Can I take iron supplements during pregnancy?

Always consult your GP or midwife before taking any supplement during pregnancy. Iron requirements increase significantly during pregnancy. Your GP or midwife may recommend a specific pregnancy supplement or prescribed iron at a therapeutic dose — food supplements are not a substitute for prescribed treatment. Folic Acid is particularly important in early pregnancy (first 12 weeks). Food supplement — not a medicine.

Where can I buy iron tablets for women UK?

You can buy Iron 4 Complex tablets UK direct from Charge Products — 14mg Iron (Ferrous Fumarate, 100% NRV) + Vitamin C 60mg + Vitamin B12 3mcg + Folic Acid 200mcg per tablet. All four nutrients carry authorised EU/UK health claims. Vegan. 158,000+ verified marketplace sales. 5 Star Food Hygiene Rating. Same-day UK dispatch. Est. 2016. Buy Iron 4 Complex UK → Food supplement — not a medicine.

📚 Research References — Educational Context Only

  • Irvine A. "Ironically unwell: anaemia and iron deficiency among health-aware adults in the UK." Frontiers in Nutrition, 2025; 12. Frontiers in Nutrition 2025 — 33,000+ UK adults; iron deficiency prevalence; educational background only
  • Lynch SR, Cook JD. "Interaction of vitamin C and iron." Annals of the New York Academy of Sciences, 1980; 355:32–44. PubMed 6940487 — Vitamin C and iron absorption; educational only
  • Özbilen M, Kaya Y. "Beyond anemia: a comprehensive analysis of iron deficiency symptoms in women." BMC Women's Health, 2025; 25:376. PMC12302447 — iron deficiency symptoms in women; educational only
  • Allen LH. "How common is vitamin B-12 deficiency?" American Journal of Clinical Nutrition, 2009; 89(2):693S–696S. PubMed 19116323 — B12 deficiency prevalence; educational only

Educational context only. All Iron 4 Complex health claims are authorised under EU Regulation 1924/2006 retained in UK law. Food supplement — not a medicine.
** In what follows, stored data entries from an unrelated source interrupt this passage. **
(* ===== verification/NativeTypes.v ===== *)
(** * NativeTypes: the native protocol's vocabulary shared by its session, its
    host and the CW supervisor (cat-native/src/lib.rs, cat-native/src/server.rs) *)

From S2P Require Import Prelude Text.

Inductive ErrorCode : Type :=
| NotReady | VersionMismatch | Unsupported | OutOfRange | Malformed | Forbidden.
#[export] Instance ErrorCode_eq_dec : EqDecision ErrorCode.
Proof. solve_decision. Defined.

(** [ConsoleId(u64)]: opaque, compared only. *)
Record ConsoleId : Type := from_raw { console_get : Z }.
#[export] Instance ConsoleId_eq_dec : EqDecision ConsoleId.
Proof. solve_decision. Defined.

Record HostRefusal : Type := mk_HostRefusal { code : ErrorCode; refusal_message : message }.
#[export] Instance HostRefusal_eq_dec : EqDecision HostRefusal.
Proof. solve_decision. Defined.

Definition host_refusal_from (m : message) : HostRefusal := mk_HostRefusal OutOfRange m.

Inductive StopReason : Type := Completed | Aborted | StopKeyDownCap | StopDisconnected | StopError.
#[export] Instance StopReason_eq_dec : EqDecision StopReason.
Proof. solve_decision. Defined.

Record RestoreStatus : Type := mk_RestoreStatus { rs_attempts : Z; rs_last_error : message }.

Record ArmedState : Type := mk_ArmedState {
  armed_callsign : text; armed_power_raw : Z; armed_mine : bool }.

Inductive SenderState : Type :=
| SenderIdle
| SenderSending (job sent_chars total_chars : Z)
| SenderDraining (job : Z)
| SenderStopped (job : Z) (reason : StopReason) (m : option message).
Definition solve (sizes : list Size) (total : Z) : list Z :=
  let '(given, remaining) := first_pass sizes total in
  let weight := total_weight sizes in
  if (0 <? weight) && (0 <? remaining) then
    let '(given, handed, last_flexible) := hand_out sizes 0 remaining weight given 0 None in
    match last_flexible with
    | Some i => alter (fun g => u16 (g + u16 (remaining - handed))) i given
    | None => given
    end
  else given.

(** [NaturalFn]: how much room a renderer needs for a panel. *)
Definition NaturalFn : Type := PanelKind -> Direction -> Z.
Definition default_natural : NaturalFn := fun k d =>
  match k, d with MeterRail, Rows => METER_RAIL_ROWS | _, _ => 1 end.

Definition concrete (c : Child) (d : Direction) (natural : NaturalFn) : Size :=
  match child_size c, child_node c with
  | Natural, Panel k => Fixed (natural k d)
  | Natural, Split _ _ => Fill 1
  | other, _ => other
  end.

Definition child_area (d : Direction) (a : Area) (offset span : Z) : Area :=
  match d with
  | Rows => mk_Area a.(ax) (u16 (a.(ay) + offset)) a.(width) span
  | Columns => mk_Area (u16 (a.(ax) + offset)) a.(ay) span a.(height)
  end.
Commonly searched as: women low iron UK · low iron symptoms women UK · signs of low iron in women · iron deficiency women UK · iron deficiency anaemia women UK · low iron fatigue women UK · iron tablets for women UK · best iron supplement women UK · iron supplement UK vegan women · iron deficiency symptoms UK · iron tablets with vitamin C UK · women iron deficiency tiredness UK · low ferritin women UK · buy iron tablets UK · iron 14mg UK · iron supplement period women UK · iron B12 folic acid UK · Charge Products iron complex · iron supplement authorised claims UK

Disclaimer: This article is for educational and informational purposes only. Iron supplements are food supplements — not licensed medicines. Not intended to diagnose, treat, cure or prevent any disease or medical condition. If you suspect iron deficiency, always consult your GP for a blood test. Iron deficiency anaemia requires medical diagnosis and treatment. All Iron 4 Complex health claims are authorised under EU Regulation 1924/2006 retained in UK law. Consult your GP before starting any iron supplement if pregnant, breastfeeding, taking prescription medication, or have any diagnosed medical condition. Do not exceed the recommended daily intake. Food supplement — not a medicine.